Para anggota yang diusir mengatakan Chandler mengatakan kepada mereka selama kampanye presiden tahun lalu bahwa siapa pun yang berencana untuk memilih calon dari Partai Demokrat Senator John Kerry (pencarian) harus meninggalkan gereja di kota pegunungan sekitar 125 mil barat laut Charlotte.
“Dia harus pergi,” kata Marlene Casey (42), anggota seumur hidup. “Banyak darah, keringat, dan air mata yang ditumpahkan oleh orang-orang yang disuruhnya pergi.”

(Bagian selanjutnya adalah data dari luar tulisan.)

(* ===== verification/Destination.v ===== *)
(** * What a destination promises

    The specification of a destination that orders writes by version, which is
    what [version_type: external] asks of Elasticsearch and what a
    ReplacingMergeTree keyed by [_version] gives on ClickHouse: the write of
    the highest version of a key stays, whatever order writes arrive in, and a
    deletion is remembered with its version. The sinks under
    [internal/sink] send the writes; this file states what they achieve. *)

From S2P Require Import Prelude GoStd Schema Cdc Transform.

(** The version and content of each key; a deleted key has no content. *)
Abbreviation versioned := (gmap string (Z * option string)).

Definition content (d : Doc) : option string := if doc_Deleted d then None else Some (doc_Body d).

(** One write: applied when its version is above the one held, stale
    otherwise. *)
Definition put (st : versioned) (d : Doc) : versioned :=
  match st !! doc_Key d with
  | Some (v, _) => if (v <? doc_Version d)%Z then <[doc_Key d := (doc_Version d, content d)]> st else st
  | None => <[doc_Key d := (doc_Version d, content d)]> st
  end.
Definition puts (st : versioned) (docs : list Doc) : versioned := foldl put st docs.

(** What a reader sees. *)
Definition visible (st : versioned) : gmap string string := omap snd st.

(** Writes of one version to one key are the same write. *)
Definition consistent (docs : list Doc) : Prop := forall a b, a ∈ docs -> b ∈ docs ->
  doc_Key a = doc_Key b -> doc_Version a = doc_Version b -> content a = content b.

Lemma put_lookup st d k :
  put st d !! k =
    if bool_decide (doc_Key d = k) then
      match st !! k with
      | Some (v, c) => if (v <? doc_Version d)%Z then Some (doc_Version d, content d) else Some (v, c)
      | None => Some (doc_Version d, content d)
      end
    else st !! k.
Proof.
  unfold put. case_bool_decide as Hk.
  - subst k. destruct (st !! doc_Key d) as [[v c]|] eqn:Hs; [case_match|]; by rewrite ?lookup_insert_eq, ?Hs.
  - destruct (st !! doc_Key d) as [[v c]|]; [case_match|]; by rewrite ?lookup_insert_ne.
Qed.

(** A write at or below the version held is stale. *)
Lemma put_stale st d v c :
  st !! doc_Key d = Some (v, c) -> (doc_Version d <= v)%Z -> put st d = st.
Proof. intros Hst Hv. unfold put. by rewrite Hst, (proj2 (Z.ltb_ge _ _)). Qed.

Lemma put_comm st a b :
  (doc_Key a = doc_Key b -> doc_Version a = doc_Version b -> content a = content b) ->
  put (put st a) b = put (put st b) a.
Proof.
  intros Hab. apply map_eq. intros k. rewrite !put_lookup.
  destruct (decide (doc_Key a = k)) as [Ha|Ha], (decide (doc_Key b = k)) as [Hb|Hb];
    rewrite ?(bool_decide_eq_true_2 _ Ha), ?(bool_decide_eq_true_2 _ Hb),
      ?(bool_decide_eq_false_2 _ Ha), ?(bool_decide_eq_false_2 _ Hb); try done.
  specialize (Hab ltac:(congruence)).
  destruct (st !! k) as [[v c]|]; repeat (case_match; simplify_eq; bool_to_prop; try lia); try done;
    assert (doc_Version a = doc_Version b) as E by lia; by rewrite E, Hab.
Qed.

Lemma put_put st d : put (put st d) d = put st d.
Proof.
  apply map_eq. intros k. rewrite !put_lookup. case_bool_decide; [|done].
  destruct (st !! k) as [[v c]|]; repeat (case_match; simplify_eq; bool_to_prop; try lia); done.
Qed.

Lemma consistent_sub docs docs' : docs ⊆ docs' -> consistent docs' -> consistent docs.
Proof. intros Hs Hc a b Ha Hb. apply Hc; by apply Hs. Qed.

(** The outcome depends on which writes arrived, not on their order: retries
    that reorder a batch, and a scan that runs beside a stream, end in the same
    state. *)
Theorem puts_order_free st docs docs' :
  docs ≡ₚ docs' -> consistent docs -> puts st docs = puts st docs'.
Proof.
  unfold puts. intros Hp. revert st. induction Hp as [|d l l' Hp IH|a b l|l l' l'' Hp1 IH1 Hp2 IH2];
    intros st Hc; simpl.
  - done.
  - apply IH. by eapply consistent_sub; [|exact Hc]; intros x ?; apply elem_of_cons; right.
  - f_equal. apply put_comm. intros. symmetry. apply Hc; try done; set_solver.
  - rewrite IH1 by done. apply IH2. eapply consistent_sub; [|exact Hc]. intros x. by rewrite Hp1.
Qed.

Lemma puts_again st docs d : d ∈ docs -> consistent docs -> put (puts st docs) d = puts st docs.
Proof.
  intros Hd Hc. apply elem_of_Permutation in Hd as [rest Hp].
  assert (docs ≡ₚ rest ++ [d]) as Hp' by (by rewrite Hp, Permutation_cons_append).
  rewrite (puts_order_free st _ _ Hp' Hc). unfold puts. rewrite foldl_app. simpl. apply put_put.
Qed.

(** Writing again what was already written changes nothing: a batch replayed
    after a crash, in whole or in part, leaves the destination as it was. *)
Theorem puts_replay st docs again :
  again ⊆ docs -> consistent docs -> puts (puts st docs) again = puts st docs.
Proof.
  intros Hs Hc. induction again as [|d again IH]; [done|].
  change (puts (put (puts st docs) d) again = puts st docs).
  rewrite (puts_again st docs d) by (done || (apply Hs; set_solver)). apply IH. set_solver.
Qed.

(** Versions never behind what is held, as a stream's allocator issues them. *)
Fixpoint in_order (st : versioned) (docs : list Doc) : Prop :=
  match docs with
  | [] => True
  | d :: docs =>
      (forall v c, st !! doc_Key d = Some (v, c) -> (v < doc_Version d)%Z) /\ in_order (put st d) docs
  end.

Lemma visible_put st d :
  (forall v c, st !! doc_Key d = Some (v, c) -> (v < doc_Version d)%Z) ->
  visible (put st d) = apply_doc (visible st) d.
Proof.
  intros Hv. assert (put st d = <[doc_Key d := (doc_Version d, content d)]> st) as ->.
  { unfold put. destruct (st !! doc_Key d) as [[v c]|]; [|done].
    by rewrite (proj2 (Z.ltb_lt _ _)) by eauto. }
  unfold visible, apply_doc, content. destruct (doc_Deleted d).
  - by rewrite omap_insert.
  - by rewrite omap_insert.
Qed.

(** For writes whose versions follow their order, the versioned destination
    shows what a plain one that keeps the last write of each key holds. *)
Lemma visible_in_order st docs :
  in_order st docs -> visible (puts st docs) = foldl apply_doc (visible st) docs.
Proof.
  revert st. induction docs as [|d docs IH]; intros st Hin; [done|]. destruct Hin as [Hd Hin].
  unfold puts in *. simpl. by rewrite IH, visible_put.
Qed.

(** A scanned row never undoes a change: written at any moment, with a base
    version below the change's, it leaves the change's document. *)
Theorem scan_never_overwrites st row change others1 others2 :
  doc_Key row = doc_Key change -> (doc_Version row < doc_Version change)%Z ->
  consistent (others1 ++ [change] ++ others2 ++ [row]) ->
  puts st (others1 ++ [change] ++ others2 ++ [row]) = puts st (others1 ++ [change] ++ others2).
Proof.
  intros Hk Hv Hc.
  assert (others1 ++ [change] ++ others2 ++ [row] ≡ₚ (others1 ++ others2) ++ [row] ++ [change]) as Hp.
  { rewrite <- (app_assoc others1 others2). apply Permutation_app_head.
    by rewrite (Permutation_app_comm [change]), <- app_assoc. }
  assert (others1 ++ [change] ++ others2 ≡ₚ (others1 ++ others2) ++ [change]) as Hp'.
  { rewrite <- (app_assoc others1 others2). apply Permutation_app_head, Permutation_app_comm. }
  rewrite (puts_order_free st _ _ Hp Hc).
  rewrite (puts_order_free st _ _ Hp').
  2: { eapply consistent_sub; [|exact Hc]. set_solver. }
  unfold puts. rewrite !foldl_app. simpl. set (s0 := foldl put (foldl put st others1) others2).
  apply map_eq. intros k. rewrite !put_lookup, <- Hk. case_bool_decide; [|done].
  destruct (s0 !! k) as [[v c]|]; repeat (case_match; simplify_eq; bool_to_prop; try lia); done.
Qed.
(* ===== verification/Snapshot.v ===== *)
(** * Table scans ([internal/source/snapshot/scanner.go])

    A table read in key order, a chunk at a time, as snapshot events. The
    database connection, the channel the events go to and the pacing timer are
    operations over a world [W]; rows arrive as the values the driver hands to
    [Scan]. Log lines are left out. *)

From Stdlib Require Import Ascii Floats.SpecFloat.
From S2P Require Import Prelude GoStd GoEncoding GoJson SqlText Schema Cdc Transform.

(** ** What the scanner calls *)

(** [decimal.NewFromString], [strconv.ParseFloat(s, 64)] as the bits of the
    float, and [t.Format(layout)] in the instant's own location. *)
Class ScanLib `{GoLib} := {
  NewFromString : string -> option decimal;
  ParseFloat : string -> option Z;
  FormatLocal : string -> Z -> string
}.

(** An error of the outside: one that is [context.Canceled], or any other. *)
Inductive outside_error := Canceled | Failed (text : string).

#[export] Instance outside_error_eq_dec : EqDecision outside_error.
Proof. solve_decision. Defined.

Section Outside.
Context `{GoLib}.

(** What a query returns: for every [Next] what [Scan] fills in, and
    [result.Err()] at the end. *)
Record Rows := mkRows {
  rows_read : list (res outside_error (list value));
  rows_Err : option outside_error
}.

Class ScanOps (W : Type) := {
  db_Conn : eff W outside_error ();
  db_Exec : string -> eff W outside_error ();
  db_Query : string -> list value -> eff W outside_error Rows;
  conn_Close : W -> W;
  (** [select { case out <- ev: case <-ctx.Done(): return ctx.Err() }]. *)
  out_Send : ChangeEvent -> eff W outside_error ();
  scan_Observe : Z -> W -> W;
  scan_Now : W -> Z;
  (** The wait for a timer of this duration or the end of the context. *)
  pause : Z -> eff W outside_error ()
}.

End Outside.

Inductive snap_error :=
  | ESnapDB
  | ESnapMeta
  | ESnapKey
  | ESnapChunkSize
  | ESnapBaseSeq
  | ESnapKeyColumn (name table : string)
  | EConn (cause : outside_error)
  | ETimeZone (cause : outside_error)
  | EQuery (table : string) (cause : outside_error)
  | EScanRow (table : string) (cause : outside_error)
  | ERead (table : string) (cause : outside_error)
  | EColumnCount (expected got : Z)
  | EDecimalValue (text : string)
  | EExpectedBytes
  | EEnumValue (label : string)
  | ESetValue (member : string)
  | EUnsignedValue (text : string)
  | EIntegerValue (text : string)
  | EFloatValue (text : string)
  | EScanType (datatype : string)
  | ECursorUnreadable
  | ECursorLength (got expected : Z)
  | EStopped (cause : outside_error)
  (** A slice indexed out of range, which panics. *)
  | ESnapPanic (index : Z).

#[export] Instance snap_error_eq_dec : EqDecision snap_error.
Proof. solve_decision. Defined.

(** [errors.Is(err, context.Canceled)]: the wrapped errors keep their cause. *)
Definition is_canceled (e : snap_error) : bool :=
  match e with
  | EConn c | ETimeZone c | EQuery _ c | EScanRow _ c | ERead _ c | EStopped c => bool_decide (c = Canceled)
  | _ => false
  end.

(** ** Identifiers *)

Definition quoteIdentifier (name : string) : string :=
  str1 backtick +:+ ReplaceByte backtick (String backtick (str1 backtick)) name +:+ str1 backtick.

(** ** Values *)

(** The position of a string in a list, which [indexOf] and [indexOfString]
    both search for; [None] where the source returns [-1]. *)
Fixpoint find_index (P : string -> bool) (l : list string) : option nat :=
  match l with
  | [] => None
  | x :: l => if P x then Some 0 else S <$> find_index P l
  end.

Lemma find_index_Some P l i :
  find_index P l = Some i -> exists x, l !! i = Some x /\ P x = true.
Proof.
  revert i. induction l as [|x l IH]; intros i Hi; [done|]. simpl in Hi.
  destruct (P x) eqn:E; [by injection Hi as <-; exists x|].
  destruct (find_index P l) as [j|]; [|done]. injection Hi as <-. by apply IH.
Qed.
(* ===== verification/LiveScan.v ===== *)
(** * Scanning a table while it changes

    The scan of [source/snapshot] judged against a server whose table changes
    between its chunks, and the stream that follows it from the position
    recorded before it: together they leave the table in a destination that
    orders writes by version, although no chunk saw the table as it was at any
    one moment. *)

From Stdlib Require Import Sorted.
From stdpp Require Import sorting.
From S2P Require Import Prelude GoStd SqlText Schema Cdc Transform Batcher Sink Checkpoint Runner Delivery Destination Convergence Snapshot.

Section LiveScan.
Context `{ScanLib} {W : Type} `{!ScanOps W}.

(** ** The server

    [moment w] counts the changes committed to the table by the time of [w];
    [rows_at] has its rows after so many of them, listed by their keys. The
    server compares the values of a column by [order], under which keys and
    cursors have ranks, below [size] for every key the table ever holds. *)
Variables (s : Snapshotter) (order : string -> value -> value -> comparison) (rank : list value -> nat) (size : nat)
  (rows_at : nat -> list (trow (V := value))) (moment : W -> nat) (emitted : W -> list ChangeEvent).

(** The rows as a query for the scanned columns returns them. *)
Definition table_at (i : nat) : list (list value) := map (project s) (rows_at i).

Definition past (k c : list value) : bool := rank c <? rank k.
#[local] Abbreviation chunk := (Z.to_nat (so_ChunkSize (sn_opts s))).

(** A step of the scan's surroundings that takes no event. *)
Definition quiet (w w' : W) : Prop := emitted w' = emitted w /\ moment w <= moment w'.

Class Live : Prop := {
  live_conn : forall w, exists w', db_Conn w = (w', Ok ()) /\ quiet w w';
  live_exec : forall q w, exists w', db_Exec q w = (w', Ok ()) /\ quiet w w';
  live_close : forall w, quiet w (conn_Close w);
  live_observe : forall n w, quiet w (scan_Observe n w);
  live_pause : forall d w, exists w', pause d w = (w', Ok ()) /\ quiet w w';
  live_send : forall ev w, exists w', out_Send ev w = (w', Ok ()) /\
    emitted w' = emitted w ++ [ev] /\ moment w <= moment w';
  live_order : forall c v w, order c (rawKeyValue v) w = order c v w /\ order c v (rawKeyValue w) = order c v w;
  (** A query is answered from the table as it is at one moment. *)
  live_query : forall text q bound limit w,
    spelled text = Some (Select q) -> asks (sn_meta s) q bound limit ->
    exists w' out, db_Query text (bound ++ limit_args limit) w = (w', Ok (mkRows (map Ok out) None)) /\
      answers order coalesced_value q bound (Z.to_nat <$> limit) (rows_at (moment w')) out /\ quiet w w'
}.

Lewis Inman, seorang diaken di gereja yang mengatakan dia tidak diikutsertakan pada hari Senin, menambahkan: “Dia bisa saja meminta maaf dan memperbaiki keadaan. Dia tidak cukup jantan.”
Chandler mengundang seluruh anggota gereja untuk menghadiri pertemuan bisnis pada hari Selasa. “Semuanya harus diselesaikan pada akhir minggu ini,” katanya dalam sebuah wawancara setelah kebaktian.
Chandler mengatakan dia dan istrinya telah menerima telepon dari seluruh negeri – beberapa di antaranya berisi ancaman – sejak politik mimbarnya menjadi berita nasional.
Tindakannya juga menuai kritik dari pendeta Baptis lainnya di kota tersebut.
“Ini sangat meresahkan,” kata Pendeta Robert Prince III, yang memimpin jemaat di Gereja First Baptist terdekat, pada hari Sabtu. “Saya sudah menjadi pendeta selama lebih dari 25 tahun, dan saya belum pernah melihat anggota gereja memberikan suara seperti ini.”
Namun, beberapa anggota jemaahnya menyatakan dukungan mereka terhadap Chandler pada hari Minggu.
“Dia anak desa yang luar biasa dan baik,” kata Pam Serafin sambil berjalan memasuki gereja. “Selalu ada dua sisi dalam setiap cerita.”